Adam gives you the reason why you cannot get away with trying to force equals, hashCode and toString. I would go for the following implementation which touches the solution provided by Adam and Stephan:

public interface Distinct {
    boolean checkEquals(Object other);
    int hash();
}

public interface Stringable {
    String asString();
}

public abstract class DistinctStringableObject {

    @Override
    public final boolean equals(Object other) {
        return checkEquals();
    }

    @Override
    public final int hashCode() {
        return hash();
    }

    @Override
    public final String toString() {
        return asString();
    }
}

Now, any class which requires itself to definitely distinct and represented as a String can extend the DistinctStringableObject which will force implementation of checkEquals, hashCode and toString.

Sample concrete class:

public abstract class MyDistinctStringableObject extends DistinctStringableObject {

    @Override
    public final boolean checkEquals(Object other) {
        ...
    }

    @Override
    public final int hash() {
        ...
    }

    @Override
    public final String asString() {
        ...
    }
}
0
votes

Abstract classes won't work if you have a grandchild since its father already overrided both equals and hashCode methods and then you have your problem all over again.
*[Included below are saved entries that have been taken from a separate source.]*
Lemma pystr_leb_trans a b c :
  pystr_leb a b = true -> pystr_leb b c = true -> pystr_leb a c = true.
Proof.
  unfold pystr_leb. rewrite !negb_true_iff. intros Hba Hcb.
  destruct (pystr_ltb c a) eqn:Hca; [|reflexivity].
  destruct (pystr_ltb_total a b Hba) as [->|Hab]; [congruence|].
  rewrite (pystr_ltb_trans c a b Hca Hab) in Hcb. discriminate.
Qed.

Lemma pystr_leb_total a b : pystr_leb a b = false -> pystr_leb b a = true.
Proof.
  unfold pystr_leb. rewrite negb_false_iff, negb_true_iff. intros Hba.
  destruct (pystr_ltb a b) eqn:Hab; [|reflexivity].
  pose proof (pystr_ltb_trans a b a Hab Hba) as Haa.
  rewrite pystr_ltb_irrefl in Haa. discriminate.
Qed.

#[local] Instance key_le_trans {A} : Transitive (@key_le A).
Proof. intros a b c. unfold key_le. apply pystr_leb_trans. Qed.

Lemma insert_item_perm {A} (kv : pystr * A) l : insert_item kv l ≡ₚ kv :: l.
Proof.
  induction l as [|kv' l IH]; cbn [insert_item]; [reflexivity|].
  destruct (pystr_leb _ _); [reflexivity|].
  rewrite IH. apply Permutation_swap.
Qed.

Lemma sorted_items_perm {A} (l : list (pystr * A)) : sorted_items l ≡ₚ l.
Proof.
  induction l as [|kv l IH]; [reflexivity|].
  cbn [sorted_items fold_right]. rewrite insert_item_perm.
  constructor. exact IH.
Qed.

Lemma insert_item_sorted {A} (kv : pystr * A) l :
  StronglySorted key_le l -> StronglySorted key_le (insert_item kv l).
Proof.
  induction 1 as [|kv' l Hl IH Hall]; cbn [insert_item].
  - repeat constructor.
  - destruct (pystr_leb (fst kv) (fst kv')) eqn:Hle.
    + constructor; [constructor; assumption|]. constructor; [exact Hle|].
      eapply Forall_impl; [exact Hall|]. intros x Hx.
      unfold key_le in *. eapply pystr_leb_trans; eassumption.
    + constructor; [exact IH|].
      rewrite (insert_item_perm kv l). constructor; [|exact Hall].
      apply pystr_leb_total, Hle.
Qed.

Lemma sorted_items_sorted {A} (l : list (pystr * A)) :
  StronglySorted key_le (sorted_items l).
Proof.
  induction l as [|kv l IH]; [constructor|].
  cbn [sorted_items fold_right]. apply insert_item_sorted, IH.
Qed.

(** The sorted list of the items of a dict does not depend on the order
    in which the items were inserted. *)
Lemma sorted_items_canonical {A} (l1 l2 : list (pystr * A)) :
  NoDup (keys l1) -> l1 ≡ₚ l2 -> sorted_items l1 = sorted_items l2.
Proof.
  intros Hnd Hperm.
  apply (StronglySorted_unique_strong key_le);
    [|apply sorted_items_sorted..|].
  - intros [k1 v1] [k2 v2] H1 H2 Hle1 Hle2. unfold key_le in *. cbn [fst] in *.
    assert (k1 = k2) as <- by (apply pystr_leb_antisym; assumption).
    f_equal.
    rewrite sorted_items_perm in H1. rewrite sorted_items_perm, <- Hperm in H2.
    clear -Hnd H1 H2. induction l1 as [|[k v] l IH]; [inversion H1|].
    cbn [keys List.map fst] in Hnd. apply NoDup_cons in Hnd as [Hk Hnd].
    apply elem_of_cons in H1 as [[= -> ->]|H1], H2 as [[= ->]|H2]; try reflexivity.
    + exfalso. apply Hk. apply list_elem_of_fmap. exists (k, v2). auto.
    + subst. exfalso. apply Hk. apply list_elem_of_fmap. exists (k, v1). auto.
    + apply IH; assumption.
  - rewrite !sorted_items_perm. exact Hperm.
Qed.

Lemma insert_item_map {A B} (f : A -> B) kv l :
  insert_item (fst kv, f (snd kv)) (List.map (fun kv => (fst kv, f (snd kv))) l)
  = List.map (fun kv => (fst kv, f (snd kv))) (insert_item kv l).
Proof.
  induction l as [|kv' l IH]; cbn [insert_item List.map fst]; [reflexivity|].
  destruct (pystr_leb (fst kv) (fst kv')); cbn [List.map]; [reflexivity|].
  rewrite IH. reflexivity.
Qed.

Lemma sorted_items_map {A B} (f : A -> B) (l : list (pystr * A)) :
  sorted_items (List.map (fun kv => (fst kv, f (snd kv))) l)
  = List.map (fun kv => (fst kv, f (snd kv))) (sorted_items l).
Proof.
  induction l as [|kv l IH]; [reflexivity|].
  change (sorted_items (List.map (fun kv => (fst kv, f (snd kv))) (kv :: l)))
    with (insert_item (fst kv, f (snd kv))
            (sorted_items (List.map (fun kv => (fst kv, f (snd kv))) l))).
  rewrite IH. apply insert_item_map.
Qed.

(** With distinct keys the sorted items are strictly increasing. *)
Lemma sorted_items_strict {A} (l : list (pystr * A)) :
  NoDup (keys l) -> StronglySorted key_lt (sorted_items l).
Proof.
  intros Hnd.
  assert (Hnd' : NoDup (keys (sorted_items l))).
  { unfold keys. change (List.map fst) with (fmap (M:=list) (@fst pystr A)).
    rewrite sorted_items_perm. exact Hnd. }
  pose proof (sorted_items_sorted l) as Hs.
  induction Hs as [|kv l' Hl IH Hall]; [constructor|].
  cbn [keys List.map] in Hnd'. apply NoDup_cons in Hnd' as [Hk Hnd'].
  constructor; [apply IH, Hnd'|].
  apply Forall_forall. intros kv' Hin.
  rewrite Forall_forall in Hall. specialize (Hall kv' Hin).
  unfold key_le, key_lt, pystr_leb in *. apply negb_true_iff in Hall.
  destruct (pystr_ltb_total (fst kv) (fst kv') Hall) as [Heq|Hlt]; [|exact Hlt].
  exfalso. apply Hk. rewrite Heq. apply list_elem_of_fmap. eauto.
Qed.

End KeyOrder.

Section Canonical.
Context `{PyFloat}.

Lemma dumps_object entries :
  dumps (JObj entries)
  = 123 :: join [comma] (List.map item_text (sorted_items entries)) ++ [125].
Proof.
  cbn [dumps]. rewrite (sorted_items_map dumps entries), List.map_map.
  reflexivity.
Qed.

Lemma dumps_insertion_order entries entries' :
  NoDup (keys entries) -> entries ≡ₚ entries' ->
  dumps (JObj entries) = dumps (JObj entries').
Proof.
  intros Hnd Hperm. rewrite !dumps_object.
  rewrite (sorted_items_canonical entries entries' Hnd Hperm). reflexivity.
Qed.

End Canonical.

(* ===================================================================== *)
(** ** The State Store write (C1) *)
(* ===================================================================== *)

Section StoreWrite.
Context `{PyFloat} `{!Psm}.

Lemma tmp_apart_slots w :
  tmp_apart (PSM.directory_of PSM.INPUT_PATH) PSM.INPUT_PATH w /\
  tmp_apart (PSM.directory_of PSM.OUTPUT_PATH) PSM.OUTPUT_PATH w.
Proof. split; intros n; cbn; intros [=]. Qed.

(** C1. The write of a slot, [_atomic_write_json] in the driver and
    [atomically_write_json] in the inbound adapter (the same program).

    The text written is canonical: an object is [{], its items separated by
    single commas, [}]; an item is the key, a single colon, the value; the
    items are those of the dict ordered by key, strictly increasing; so two
    dicts with the same items in different insertion orders give the same
    text.

    The run, when no call raises: a temporary file is created in the
    directory of the target, the whole text is written to it, it is
    flushed, then synced, then closed, and only then renamed onto the
    target, which from then on holds exactly the text.

    The run, under any fault plan, provided no temporary name is the target
    path (which is so for both slot paths): the only files written into are
    other than the target; if the run returns the target holds the whole
    text, and if it raises the target is what it was before. *)
Theorem store_write_is_canonical_and_atomic
    (path : string) (obj : json) (w : world) :
  InputBridge.atomically_write_json path obj = PSM._atomic_write_json path obj /\
  (forall entries,
      dumps (JObj entries)
      = 123 :: join [comma] (List.map item_text (sorted_items entries)) ++ [125] /\
      sorted_items entries ≡ₚ entries /\
      (NoDup (keys entries) -> StronglySorted key_lt (sorted_items entries))) /\
  (forall entries entries',
      NoDup (keys entries) -> entries ≡ₚ entries' ->
      dumps (JObj entries) = dumps (JObj entries')) /\
  (quiet w -> fresh_tmp (PSM.directory_of path) w ->
   exists w',
     PSM._atomic_write_json path obj w = (Ok tt, w') /\
     trace w' =
       trace w ++
       [ EvMkstemp (PSM.directory_of path) (tmp_of (PSM.directory_of path) w);
         EvWrite (tmp_of (PSM.directory_of path) w) (dumps obj);
         EvFlush (tmp_of (PSM.directory_of path) w);
         EvFsync (tmp_of (PSM.directory_of path) w);
         EvClose (tmp_of (PSM.directory_of path) w);
         EvReplace (tmp_of (PSM.directory_of path) w) path ] /\
     fs w' = <[path := dumps obj]> (fs w)) /\
  (tmp_apart (PSM.directory_of path) path w ->
   forall r w',
     PSM._atomic_write_json path obj w = (r, w') ->
     (exists t, trace w' = trace w ++ t /\
                Forall (fun f => f <> path) (written_files t)) /\
     match r with
     | Ok _ => fs w' !! path = Some (dumps obj)
     | Raise _ => fs w' !! path = fs w !! path
     end) /\
  (tmp_apart (PSM.directory_of PSM.INPUT_PATH) PSM.INPUT_PATH w /\
   tmp_apart (PSM.directory_of PSM.OUTPUT_PATH) PSM.OUTPUT_PATH w).
Proof.
  split; [reflexivity|]. split; [|split; [|split; [|split]]].
  - intros entries. split; [apply dumps_object|].
    split; [apply sorted_items_perm|apply sorted_items_strict].
  - apply dumps_insertion_order.
  - intros Hq Hfresh.
    destruct (atomic_write_quiet path obj (dumps obj) w Hq Hfresh
                (utf8_encode_dumps obj))
      as (w' & Hrun & Hfs & Htr & _). eauto.
  - intros Hapart r w' Hrun.
    destruct (atomic_write_any path obj w r w' Hapart Hrun) as [Htr Hres].
    split; [exact Htr|]. destruct r as [[]|e]; [|exact Hres].
    destruct Hres as (data & Henc & Hfs).
    rewrite utf8_encode_dumps in Henc. congruence.
  - apply tmp_apart_slots.
Qed.

End StoreWrite.

(* ===================================================================== *)
(** ** Reading back what the encoder wrote: strings *)
(* ===================================================================== *)

Ltac Zify.zify_post_hook ::= Z.to_euclidean_division_equations.

Section StringRoundTrip.

Lemma lor_shifted a b n : b < 2 ^ n -> N.lor (a * 2 ^ n) b = a * 2 ^ n + b.
Proof.
  intros Hb.
  rewrite <- N.lxor_lor, <- N.add_nocarry_lxor; try reflexivity.
  all: apply N.bits_inj; intros i; rewrite N.land_spec, N.bits_0.
  all: destruct (N.lt_ge_cases i n) as [Hi|Hi].
  all: rewrite ?(N.mul_pow2_bits_low _ _ _ Hi); try reflexivity.
  all: replace (N.testbit b i) with false; [apply andb_false_r|].
  all: symmetry; destruct (N.eq_dec b 0) as [->|Hb0]; [apply N.bits_0|].
  all: apply N.bits_above_log2; apply N.log2_lt_pow2; [lia|].
  all: eapply N.lt_le_trans; [exact Hb|]; apply N.pow_le_mono_r; lia.
Qed.

Lemma hexval_hexdigit d : d < 16 -> hexval (hexdigit d) = Some d.
Proof.
  intros Hd. unfold hexdigit, hexval, is_digit.
  destruct (N.ltb_spec d 10).
  - replace ((48 <=? 48 + d) && (48 + d <=? 57)) with true.
    + f_equal. lia.
    + symmetry. apply andb_true_iff. split; apply N.leb_le; lia.
  - replace ((48 <=? 87 + d) && (87 + d <=? 57)) with false.
    + replace ((97 <=? 87 + d) && (87 + d <=? 102)) with true.
      * f_equal. lia.
      * symmetry. apply andb_true_iff. split; apply N.leb_le; lia.
    + symmetry. apply andb_false_iff. right. apply N.leb_gt. lia.
Qed.

Lemma hex4val_hex4 x :
  x < 65536 ->
  hex4val (hexdigit (N.shiftr x 12 mod 16)) (hexdigit (N.shiftr x 8 mod 16))
          (hexdigit (N.shiftr x 4 mod 16)) (hexdigit (x mod 16)) = Some x.
Proof.
  intros Hx. unfold hex4val.
  rewrite !hexval_hexdigit by (apply N.mod_lt; discriminate).
  f_equal. rewrite !N.shiftr_div_pow2.
  change (2 ^ 12) with 4096. change (2 ^ 8) with 256. change (2 ^ 4) with 16.
  lia.
Qed.

Lemma scanstring_u_escape x r :
  x < 65536 -> (is_high_surrogate x = true -> no_low_escape r) ->
  scanstring (u_escape x ++ r) = prepend x (scanstring r).
Proof.
  intros Hx Hr. unfold u_escape, hex4. cbn [app scanstring].
  change (backslash =? quote) with false. change (backslash =? backslash) with true.
  change (117 =? 117) with true. cbn match.
  rewrite hex4val_hex4 by exact Hx.
  destruct (is_high_surrogate x); [|reflexivity].
  specialize (Hr eq_refl). unfold no_low_escape in Hr.
  destruct r as [|b1 [|u1 [|h1 [|h2 [|h3 [|h4 r3]]]]]]; try reflexivity.
  destruct ((b1 =? backslash) && (u1 =? 117)); [|reflexivity].
  destruct (Hr eq_refl) as (uni2 & -> & ->). reflexivity.
Qed.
Try using annotatins and APT (http://docs.oracle.com/javase/1.5.0/docs/guide/apt/GettingStarted.html) to get it done.

-2
votes

well if u have declared an interface in which by default all the methods are abstract and u do need to provide the functionality but when u implement it in the subclass, then u provide the implementation right. as you can see that every class is the subclass of one superclass(put simply Object is superclass of all the classes) so if u have a class implementing an interface, u need to provide implementation for the methods. but a thing needs to be remembered here that.

irrespective of, if u didn't declare these methods in the interface, you still had this behavior for the subclass that implemented the interface in the first place.

so if don't declare it, it still will be present and another thing is that since these methods and other methods of Object class are present for all the objects of classes, so there is no need for implementation.